Results and analysis
Model Evaluation: Experimental results display the average area under the ROC curve (AUC) for each year and its standard deviation during cross-validation. The probability scores from the cross-validation procedure for 2019 indicate that schools across the country have a similar likelihood of being classified as high achievers, regardless of the region. An exception is observed in the South region, which lacks schools in the first decile. However, similar estimates for all other deciles across regions indicate that the model is well-calibrated nationwide, aligning with state-level results in 2019 and preceding years.
Comparison: Despite the models' strong performance, significant disparities in LSA scores persist nationwide. Results consistently show that the South and Southeast regions have more schools above the median, while the North and Northeast regions exhibit poorer results over the years. Balancing classes and varying class sizes pose challenges for comparisons. Subpopulations with a lower concentration of the positive class tend to have higher false negative rates (FNR) and lower false positive rates (FPR), while those with a higher positive class show the opposite pattern.
Brazilian Regions: Tabulated results present the FNR and FPR by all regions for all combinations of variables for 2019. Looking at the full model, the FNR metric reveals lower model confidence in Northeastern and Northern schools compared to others. Northeastern schools above the median are disproportionately classified as below the median at an 85 percent rate, a significant difference compared to all other regions, including the North. This suggests that Northeastern schools have more effective policies when controlling for contextual variables.

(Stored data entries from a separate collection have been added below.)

(* ===== verification/Prelude.v ===== *)
(** delightd: a verification library.

    delightd is a daemon that backs up a roster of projects and keeps the live
    state of a small fleet: which services have registered, which are enabled, what
    their git trees look like, and what of the fleet's manifests is on the cluster.
    This library models its Go sources as executable definitions and states what
    makes each part correct.

    * The program, and where it is modelled

    - config/ (Config.v): the roots, the roster and its validation, the project
      fragments, Load and lint.
    - pkg/state (State.v): the backup state machine of one project; [astate] is the
      machine it refines, whose [diagram] is the README's and whose one further edge,
      [manual_poke], is the code's own.
    - pkg/watcher, pkg/gitstate (GitState.v): what is read of a git working tree.
    - pkg/backup (Backup.v): the walk, the tar archive, the rotation,
      CreateCheckpoint and its dry run.
    - pkg/registry (Registry.v) over bbolt (KV.v) and the messages of proto/
      (Proto.v): registrations, leases, heartbeats, the expiry sweep.
    - pkg/enablement (Enablement.v): the per-project enablement record.
    - pkg/kube, pkg/furnish (Furnish.v): converging a piece onto the cluster.
    - pkg/model and the model commands (Model.v): model deployments.
    - pkg/skills (Skills.v): the agent tools, their aggregation, their dispatch over
      MCP and the generated shell router.
    - pkg/exports (Exports.v): the sync of the bin directory.
    - pkg/discovery, pkg/traefik, pkg/metrics, pkg/introspect (Discovery.v): local
      model servers and their routes, the counters, the backup introspection.
    - pkg/events, pkg/schemaregistry (Events.v): backup events in the Confluent
      framing, and the schema registry's two clients.
    - pkg/httpapi: auth.go and routing (HttpAuth.v), net/http and net/url between a
      URL's text and a handler (HttpWire.v), the handlers (HttpApi.v), the
      register broker (HttpRegister.v), the furnish routes (HttpFurnish.v), the
      routes of other packages (HttpSurface.v), the route table that puts them
      together (HttpServe.v), and the types of its answers (HttpContract.v).
    - cmd/delightd: the control loop (Daemon.v), start-up and the running process
      (System.v), its listener, signal, shutdown and exit status (Lifecycle.v), and the
      command tree: furnish, healthcheck, lint and the model commands (Cli.v). What the
      parts do together is in Operator.v (a backup requested over the port), Retention.v
      (the archives of a whole run) and Lease.v (the life of one project's lease).
    - test/integration/control_surface.go (Harness.v): the project's own acceptance
      drive as a client of the port; Acceptance.v runs it against the process.
    - GoStrings.v, GoPath.v and GoTime.v are the part of Go's strings, fmt, filepath
      and time the code uses. This file holds results, machine integers, times and tactics.

    A definition has the name of the function or method it models; a method's
    receiver is an argument, and what it changes is returned. Go's (value, error)
    is [result], a map a [gmap], a mutex-held method one atomic step. int and int64
    are [Z] with [wrap64] where the code can overflow, uint64 [u64], int32 [wrap32].

    * How the parts meet

    The control loop (Daemon.v) runs one goroutine per project. A goroutine is a
    program counter between two lock acquisitions; [dstep] is one step of one
    goroutine or of a backup or reset request, and a run is any sequence of them, so
    a theorem about [reaches] covers every interleaving. The loop calls
    [state.Transition], [watcher.HasChurn] and [backup.CreateCheckpoint].

    The control port (HttpServe.v) is a function from a request and the daemon's
    state to the state after it and the answer. The state is the machines, the two
    stores, the bus ([httpapi.World]), the cluster with the client held on it
    ([httpfurnish.Fleet]), whose discovery cache [≡] ignores, and the counters with
    what the agent tools sent out ([httpsurface.Surface]).

    The process (System.v) has one state for all of it. [sstep] is a step of a
    goroutine, a request, a heartbeat, a sweep or a ticker's turn; [view] is what
    the port's handlers see of the state and [absorb] puts back what they did.
    [sstep_daemon] shows that the process refines its control loop: what a request
    does to a machine is one of the loop's own request steps ([httpserve.moved]), so
    the loop's invariant holds of the whole. Around it, a process (Lifecycle.v) has
    the requests accepted and those whose handlers have ended, with an answer or in a
    panic that net/http recovers, the detached emits the WaitGroup counts, and the
    phase of runDaemon; [pstep] runs [sstep] inside, so a run of the process
    is a run of the system, with the shutdown's own steps between.

    Two clients stand outside the process. The acceptance drive (Acceptance.v) sends
    its requests through the port and reads the typed bodies, with the process's own
    steps between the subtests. The Go furnish client (Cli.v) puts what the operator
    typed into a URL; the URL is parsed, the mux answers an unclean path with a
    redirect and the client follows it ([HttpWire]), so what a request meets is decided
    by its text.

    Three theorems follow one thing through all of it. A backup an operator asks for is
    followed from the request to the goroutine that picks it up and to the checkpoint
    it ends in: [left] counts the goroutine's remaining turns, and every other step
    leaves it alone. The disk is followed through every checkpoint of every project
    ([step_disk]). A project's lease is followed by [lease_next], which says of any
    step what the registration may become; every step of the process refines it.

    Interfaces are classes with laws, so that a client is proved against what the
    component promises: [proto.Codec] (encode then decode is the identity),
    [bbolt.Bucket] (a store's documented behaviour), [kube.Api] (an API server's
    requests, which may fail and may have landed when they fail; an apply may install
    a kind, and a client's discovery cache may be behind the kinds that are served). Each has an
    instance that satisfies its laws, and the witnesses run on it.

    * What the theorems show

    - State: Transition refines the diagram, with the manual poke; the error count is the number of
      consecutive failures; the backoff is exact up to the 27th failure and lost at
      the 28th.
    - Daemon: under every interleaving a checkpoint runs only while its machine is
      backing up, no goroutine blocks and none turns for ever; churn leads to a
      backup and a backup to its outcome; a check interval that is not positive crashes the daemon; a reset
      can be overtaken by a retry.
    - Backup: a checkpoint archives exactly the selected entries, or fails and leaves
      no trace; it leaves its project's newest archives, and every other project's as
      they were; the dry run counts what the real one writes, sockets excepted.
    - Registry: no two projects hold one address, under any sequence of operations;
      Upsert refines a checked insert; a heartbeat refreshes and never creates;
      the sweep and the warm start's grace are exact.
    - Config: validation keeps the first sound entry of each name; Load always comes
      up, degraded exactly when something was dropped.
    - GitState: a reading says which of its four checked reads failed, and which three
      failures (the config, the remote's reference, the log) it passes over; the concurrent sweep's
      answer does not depend on its schedule.
    - Enablement: what was accepted is what is read.
    - Furnish: what Up reports is what the cluster holds, what Down removed is gone or
      terminating, the health ladder is sound, and exact when everything could be read;
      where an object is looked for is what the client's cache or the cluster said of
      its kind, and the cluster's own place when the cache is not stale and no kind
      changes. Nobody else writes to the cluster during one operation.
    - Model: a set that loads is coherent; the health command's exit.
    - Skills: filling a URL's placeholders is simultaneous substitution; a tool acts
      at most once per call; the aggregate holds under each name the last tool the manifests declare, and
      nothing else.
    - Exports: a sync makes the bin directory what is expected, in any map order.
    - Discovery: a turn publishes exactly the servers that answer.
    - Events: every frame decodes to its event, under the one schema id registered.
    - HttpServe: nothing but a bearer or a registration changes anything through the
      port; what MCP sends back to the port passes its gate. HttpContract: every
      answer has a status and a schema its route lists. HttpApi, HttpRegister,
      HttpFurnish: what each route answers and does.
    - System: start-up comes up whatever is missing; over the whole life of the
      process the machines, the registry and the control token's whereabouts stay
      sound; without the token nothing is controlled, and with --dry-run no archive,
      bin or wrapper is written.
    - Operator: a backup accepted over the port is made. Retention: the backups of a
      run touch only their projects' archives, and never hold more than they may. Lease: a project has one
      lease, which moves as the abstract one does, and heartbeats in time keep it
      resolvable.
    - Acceptance: the daemon that image_test.go deploys never panics and passes every
      subtest of verifyControlSurface, but for two it may fail by the time they are run:
      /metrics once there is a counter, and a backup asked for in a backoff. The backup
      it accepts is reported over a checkpoint whose archive the test then finds: a new
      one, unless one had ended and awaited its report when the request came.
    - Lifecycle: the exit status, what became of every accepted request and event, what
      the shutdown waits for, and that it ends.
    - Cli: the exit status of each checking command; the Go furnish client, which
      sends no token, never succeeds in a mutation, and one whose piece leads the path
      to /register has its empty registration declined.

    * Bounds and fuel

    Recursion is structural, but for trimming, whose fuel is the string's length;
    [trim_space_done] shows it is enough. A run of the daemon is bounded by 2^63 steps, so
    that an error counter does not wrap. Nothing else is bounded.

    * What is outside the model

    Parameters, each with the behaviour the code relies on: the clock and the
    jitter, os and filesystem answers, go-git, viper and YAML, JSON and protobuf
    encoders, bbolt, client-go and kustomize, HTTP round trips, fmt's %q and time
    formatting, the conversion of an out-of-range float to an integer ([f2i]).
    Log lines are left out. Not modelled: cobra's parsing of flags, the shell of scripts/ and
    of the generated router, the tests that drive docker and git, net/http's
    connections beyond a request's acceptance and its handler's end, requests of other
    programs whose path is not clean (the mux redirects them and calls no handler: a
    [Request] is one whose path is clean), the emitted heartbeat (a
    library's), and the rendering of bodies as JSON text. The five seconds of
    Shutdown and the two of an emit are not clocked: each may end at any step. *)

From stdpp Require Export base list strings gmap sorting pretty.
From Stdlib Require Export ZArith Lia.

Brazilian States: In the case of states, results show the FNR for all states within regions with similar overall scores in 2019. Regional analysis results confirm that almost all Northeastern states are more effective than those in the north. Pará (PA) from the North is an exception, ranking first. Among Northeastern states, Maranhão (MA) and Pernambuco (PE) perform poorly. MA is noteworthy for having the lowest fraction of positive schools in the Northeast, making it the most effective if a naive model equally misclassifies positive schools. However, MA has the lowest FNR in the Northeast, indicating relatively fewer effective policies.
Conclusion
In summary, the researchers introduced machine learning techniques to explore the information generated by LSA. An empirical examination in Brazil validates the effectiveness of the proposed method in scrutinizing the variations in effectiveness across Brazilian educational administrative units at both regional and state levels between 2009 and 2019.